After you generate myports.txt, it's worthwhile to glance through it and
delete any lines you don't want any more, as well as to adjust some of
the variants if desired, as Brandon suggested.

Brandon Allbery wrote:
> On Thu, May 8, 2014 at 6:26 PM, Jerry <lanceboyle at qwest.net> wrote:
> 
>> I redirected this output to .txt files. Do you have a quick way (script)
>> to use these echoed files during reinstallation?
> 
> 
> I don't need to do it often enough to script it, I generally build it on
> the fly :)
> 
>     port echo active and requested | perl -lpe 's/[ \t]+\@[^-+]+/ /;
> s/^/port install /'
> 
> Output is something you can feed to /bin/sh, via sudo; you may want to
> check it for sanity and possibly add/remove some things manually.
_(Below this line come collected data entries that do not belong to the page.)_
(** * The nVHE hypervisor buddy page allocator
    (arch/arm64/kvm/hyp/nvhe/page_alloc.c)

    A shallow embedding of the allocator: one [struct hyp_pool], the
    [hyp_vmemmap] array of [struct hyp_page] it works on and the bodies of the
    pages, followed by the properties of the allocator proved on it. *)

From Stdlib Require Import ZArith List Bool Lia FinFun.
Import ListNotations.
Local Open Scope Z_scope.

(** ** Machine arithmetic *)

Definition u8 (x : Z) : Z := x mod 2 ^ 8.
Definition u32 (x : Z) : Z := x mod 2 ^ 32.
Definition u64 (x : Z) : Z := x mod 2 ^ 64.

(** [x << n] on an [unsigned long].  The file is built for arm64 only, where
    the register form of LSL takes the amount modulo the register width. *)
Definition shl64 (x n : Z) : Z := u64 (Z.shiftl x (n mod 64)).

(** [x << n] on an [unsigned int]. *)
Definition shl32 (x n : Z) : Z := u32 (Z.shiftl x (n mod 32)).

(** The C expression [1 << n] for a [u8 n]: an [int] shift (amount modulo 32
    on arm64), read as a signed 32-bit value, which is how it is converted
    when it is added to a [u64]. *)
Definition int_shl1 (n : Z) : Z :=
  let r := shl32 1 n in if r <? 2 ^ 31 then r else r - 2 ^ 32.

(** ** Error monad: [None] is a fatal stop (BUG_ON, a broken list link) *)

Definition bind {A B : Type} (m : option A) (k : A -> option B) : option B :=
  match m with
  | Some a => k a
  | None => None
  end.

Notation "x <- m ;; k" := (bind m (fun x => k))
  (at level 61, m at next level, right associativity).
Notation "' pat <- m ;; k" := (bind m (fun x => match x with pat => k end))
  (at level 61, pat pattern, m at next level, right associativity).

(** ** Data model *)

(** [struct hyp_page]: one entry of the vmemmap per page frame. *)
Record hyp_page : Type := mkPage {
  refcount : Z;
  order : Z
}.

(** The body of a page, as far as the allocator is concerned: its first
    [sizeof(struct list_head)] bytes, which hold the free-list links while the
    page is on a list, and the remaining bytes.  Each part is either known to
    be all zero ([false]) or may hold non-zero bytes ([true]). *)
Record page_body : Type := mkBody {
  node_bytes : bool;
  data_bytes : bool
}.
(** * Registration service: phone / activation-code verification and the
      bearer-token front of the proxy.

    A shallow embedding of
      - the verification service ([InitVerification], [VerifyPhoneCode],
        [VerifyActivationCode], [PhoneNumberAlreadyInUse], ...), and
      - the token extraction of [pkg/proxy/proxy.go],
    followed by the properties proved about them.

    Go values are modelled as follows: [int] is a [Z] kept in the 64-bit
    range, [string] is [string], [map[string]string] is a [gmap string string]
    (a missing key reads as the empty string), [time.Time] is a [Z] of
    nanoseconds, [float32] is a binary float, and an [error] is a value of
    the inductive type [error] ([None] standing for [nil]). *)

From Stdlib Require Import ZArith Lia Bool List Ascii String Floats.
From stdpp Require Import gmap strings list.

Local Open Scope string_scope.
Local Open Scope Z_scope.

(* ===================================================================== *)
(** ** Go's [strconv]: [Atoi] and [Itoa] on 64-bit [int]                   *)
(* ===================================================================== *)

Module strconv.

Definition minInt : Z := - 2 ^ 63.
Definition maxInt : Z := 2 ^ 63 - 1.

(** The values of Go's [int] on a 64-bit platform. *)
Definition inInt (z : Z) : Prop := minInt <= z <= maxInt.

Definition inIntb (z : Z) : bool := (minInt <=? z) && (z <=? maxInt).

(** Two's complement wrap-around of [int] arithmetic. *)
Definition wrap (z : Z) : Z := (z + 2 ^ 63) mod 2 ^ 64 - 2 ^ 63.

Definition digitOf (c : ascii) : option Z :=
  let n := Z.of_N (N_of_ascii c) in
  if (48 <=? n) && (n <=? 57) then Some (n - 48) else None.

Definition digitChar (d : Z) : ascii := ascii_of_N (Z.to_N (48 + d)).

(** [n = n*10 + int(ch)] over the bytes of the string; [None] is the
    syntax error raised at the first byte that is not a digit. *)
Fixpoint parseDigits (acc : Z) (s : string) : option Z :=
  match s with
  | EmptyString => Some acc
  | String c s' =>
      match digitOf c with
      | Some d => parseDigits (acc * 10 + d) s'
      | None => None
      end
  end.
Lemma gate_characterised running v minimum maximum :
  parse (PyStr.before_first PyStr.dash running) = Ok v →
  head_present minimum → head_present maximum →
  _check_signature_version running minimum maximum
  = Ok (spec_gate v minimum maximum).
Proof.
  intros Hv Hmin Hmax. unfold _check_signature_version, spec_gate.
  unfold head_present in *.
  assert (Hone : ∀ f bound,
            match given bound with
            | Some b => PyStr.truthy (PyStr.before_first PyStr.dash b) = true
            | None => True
            end →
            match given bound with
            | Some m => rejects f (PyStr.before_first PyStr.dash running) m
            | None => Ok false
            end = Ok (spec_rejects f v bound)).
  { intros f bound H. destruct (given bound) as [b|] eqn:Hb.
    - by apply rejects_spec.
    - unfold spec_rejects. by rewrite Hb. }
  rewrite (Hone is_lt minimum Hmin). cbn [mbind result_bind].
  destruct (spec_rejects is_lt v minimum); [done |].
  rewrite (Hone is_gt maximum Hmax). cbn [mbind result_bind].
  by destruct (spec_rejects is_gt v maximum).
Qed.

(** No bound given: the check passes. *)
Lemma no_bounds_pass running minimum maximum :
  given minimum = None → given maximum = None →
  _check_signature_version running minimum maximum = Ok true.
Proof. unfold _check_signature_version. by intros -> ->. Qed.

(** The three gates of the specification's examples. *)
Example minimum_above_running :
  _check_signature_version "1.5" (Some "2.0") None = Ok false.
Proof. reflexivity. Qed.

Example maximum_below_running :
  _check_signature_version "1.5" None (Some "1.0") = Ok false.
Proof. reflexivity. Qed.

Example unparsable_bound :
  _check_signature_version "1.5" (Some "x.y") None = Ok false
  ∧ _check_signature_version "1.5" None (Some "x.y") = Ok false.
Proof. split; reflexivity. Qed.

Example bounds_satisfied :
  _check_signature_version "1.5-dev" (Some "1.0") (Some "2.0") = Ok true.
Proof. reflexivity. Qed.

(** Whatever the running version, once it is a number: a bound with
    nothing before its separator makes the guarded comparison raise. *)
Lemma empty_head_raises f running v rest :
  parse running = Ok v →
  rejects f running (String PyStr.dash rest) = Raise AttributeError.
Proof.
  intros Hv. unfold rejects, make.
  destruct running as [|x running]; [discriminate |].
  simpl PyStr.truthy. cbv iota. by rewrite Hv.
Qed.

(** C7 (fails on the code): a malformed bound that begins with the
    separator, such as ["-dev"].  The text before the separator is
    empty, [StrictVersion("")] parses nothing, and the comparison raises
    [AttributeError], which [except ValueError] does not catch: the
    error leaves the check, for a minimum and for a maximum alike. *)
Theorem separator_first_bound_raises rest other :
  let bound := Some (String PyStr.dash rest) in
  _check_signature_version "1.5" bound other = Raise AttributeError
  ∧ _check_signature_version "1.5" None bound = Raise AttributeError.
Proof. split; reflexivity. Qed.

End VersionFacts.

(** ** Aggregation *)

Module AggregateFacts.
Import Aggregate.

(** *** The ordering of the match list *)

Lemma sort_by_severity_perm l : sort_by_severity l ≡ₚ l.
Proof. apply PyListFacts.sort_by_perm. Qed.

Lemma sort_by_severity_sorted l :
  StronglySorted (PyList.key_le severity) (sort_by_severity l).
Proof. apply PyListFacts.sort_by_sorted. Qed.

Lemma sort_by_severity_stable (k : Z) l :
  PyList.with_key severity k (sort_by_severity l)
  = PyList.with_key severity k l.
Proof. apply PyListFacts.sort_by_stable. Qed.

(** *** Family *)

Lemma truthy_empty s : PyStr.truthy s = false → s = "".
Proof. by destruct s. Qed.

Lemma startswith_truthy p c :
  PyStr.truthy p = true → PyStr.startswith p c = true → PyStr.truthy c = true.
Proof. destruct p, c; simpl; auto; discriminate. Qed.

(** A trojan alert with fewer than three word-like fragments makes the
    heuristic raise. *)
Lemma alert_needs_three_words s :
  (length (PyStr.findall_words s) < 3)%nat →
  alert_family s = Raise IndexError.
Proof.
  intros H. unfold alert_family, index.
  by rewrite (lookup_ge_None_2 (PyStr.findall_words s) 2) by lia.
Qed.

(** **** Rule 1: the order of severity *)

Lemma find_declared_insert a l :
  StronglySorted (PyList.key_le severity) l →
  List.find has_families (PyList.insert_by severity a l)
  = match FamilySpec.declared a, List.find has_families l with
    | None, later => later
    | Some _, None => Some a
    | Some _, Some m' =>
        if (severity m' <? severity a)%Z then Some m' else Some a
    end.
Proof.
  assert (Hdec : ∀ m, has_families m
                      = bool_decide (is_Some (FamilySpec.declared m))).
  { intros m. unfold has_families, FamilySpec.declared.
    destruct (families m) as [[|f fs]|]; try done.
    all: symmetry; apply bool_decide_eq_false; by intros [? ?]. }
  induction 1 as [|x l Hs IH Hx]; simpl.
  { rewrite Hdec. destruct (FamilySpec.declared a); done. }
  destruct (Z.leb_spec (severity a) (severity x)) as [Hle|Hgt]; simpl.
  - rewrite (Hdec a). destruct (FamilySpec.declared a) as [f|] eqn:Ha;
      simpl; [| done].
    destruct (has_families x) eqn:Hfx.
    + by rewrite (proj2 (Z.ltb_ge _ _) Hle).
    + destruct (List.find has_families l) as [m'|] eqn:Hfind; [| done].
      apply find_some in Hfind as [Hin _].
      rewrite Forall_forall in Hx.
      apply list_elem_of_In, Hx in Hin. unfold PyList.key_le in Hin.
      by rewrite (proj2 (Z.ltb_ge (severity m') (severity a))) by lia.
  - destruct (has_families x) eqn:Hfx.
    + rewrite (proj2 (Z.ltb_lt _ _) Hgt).
      by destruct (FamilySpec.declared a).
    + exact IH.
Qed.

Lemma find_declared_sorted ms :
  List.find has_families (sort_by_severity ms)
  = FamilySpec.first_by_severity ms.
Proof.
  induction ms as [|m ms IH]; [done |].
  unfold sort_by_severity, PyList.sort_by in *. cbn [foldr].
  rewrite find_declared_insert by apply PyListFacts.sort_by_sorted.
  fold (PyList.sort_by severity ms). unfold PyList.sort_by. by rewrite IH.
Qed.

Lemma family_of_matches_find matched :
  family_of_matches matched
  = match List.find has_families matched ≫= FamilySpec.declared with
    | Some f => PyStr.title f
    | None => ""
    end.
Proof.
  induction matched as [|m rest IH]; simpl; [done |].
  unfold has_families at 1.
  destruct (families m) as [[|f fs]|] eqn:Hf; simpl; auto.
  unfold FamilySpec.declared. by rewrite Hf.
Qed.

Lemma by_match_agrees ms :
  family_of_matches (sort_by_severity ms) = FamilySpec.by_match ms.
Proof.
  rewrite family_of_matches_find, find_declared_sorted. done.
Qed.

(** **** Rule 2: the name list *)

Lemma detectnames_agrees rs : detectnames rs = FamilySpec.name_list rs.
Proof.
  unfold FamilySpec.name_list.
  induction rs as [|res rs IH]; simpl; [done |].
  unfold FamilySpec.names_of at 1.
  destruct (sig res) as [n|]; [| exact IH].
  destruct (PyStr.truthy n); [| exact IH].
  unfold FamilySpec.trusted_vendor.
  destruct (String.eqb (vendor res) "Microsoft"); simpl; by rewrite IH.
Qed.

Lemma by_reputation_agrees g r :
  (if String.eqb (info_category r) "file"
   then match vt_results_present r with
        | Some rs => g (detectnames rs)
        | None => ""
        end
   else "")
  = FamilySpec.by_reputation g (info_category r) (virustotal r).
Proof.
  unfold FamilySpec.by_reputation, vt_results_present.
  destruct (String.eqb _ _); [| done].
  destruct (virustotal r) as [vt|]; [| done].
  destruct (vt_results vt) as [[|res rs]|]; try done.
  by rewrite detectnames_agrees.
Qed.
One thing
> it doesn't deal with is possible changes in default variants, because it's
> difficult to script. For example, the default perl5 variant has changed
> from +perl5_12 to +perl5_16 within the past several months --- you may want
> to take the chance to upgrade stuff to the new default rather than
> propagating the old. It also doesn't try to deal with dependencies, so
> there is some chance that a dependency of something earlier in the list
> will install with default variants something later in the list with an
> explicit variant; there's no good way to deal with this in MacPorts
> currently, especially when variants can alter dependencies (and I'm not
> sure that a "good way to deal with this" even exists).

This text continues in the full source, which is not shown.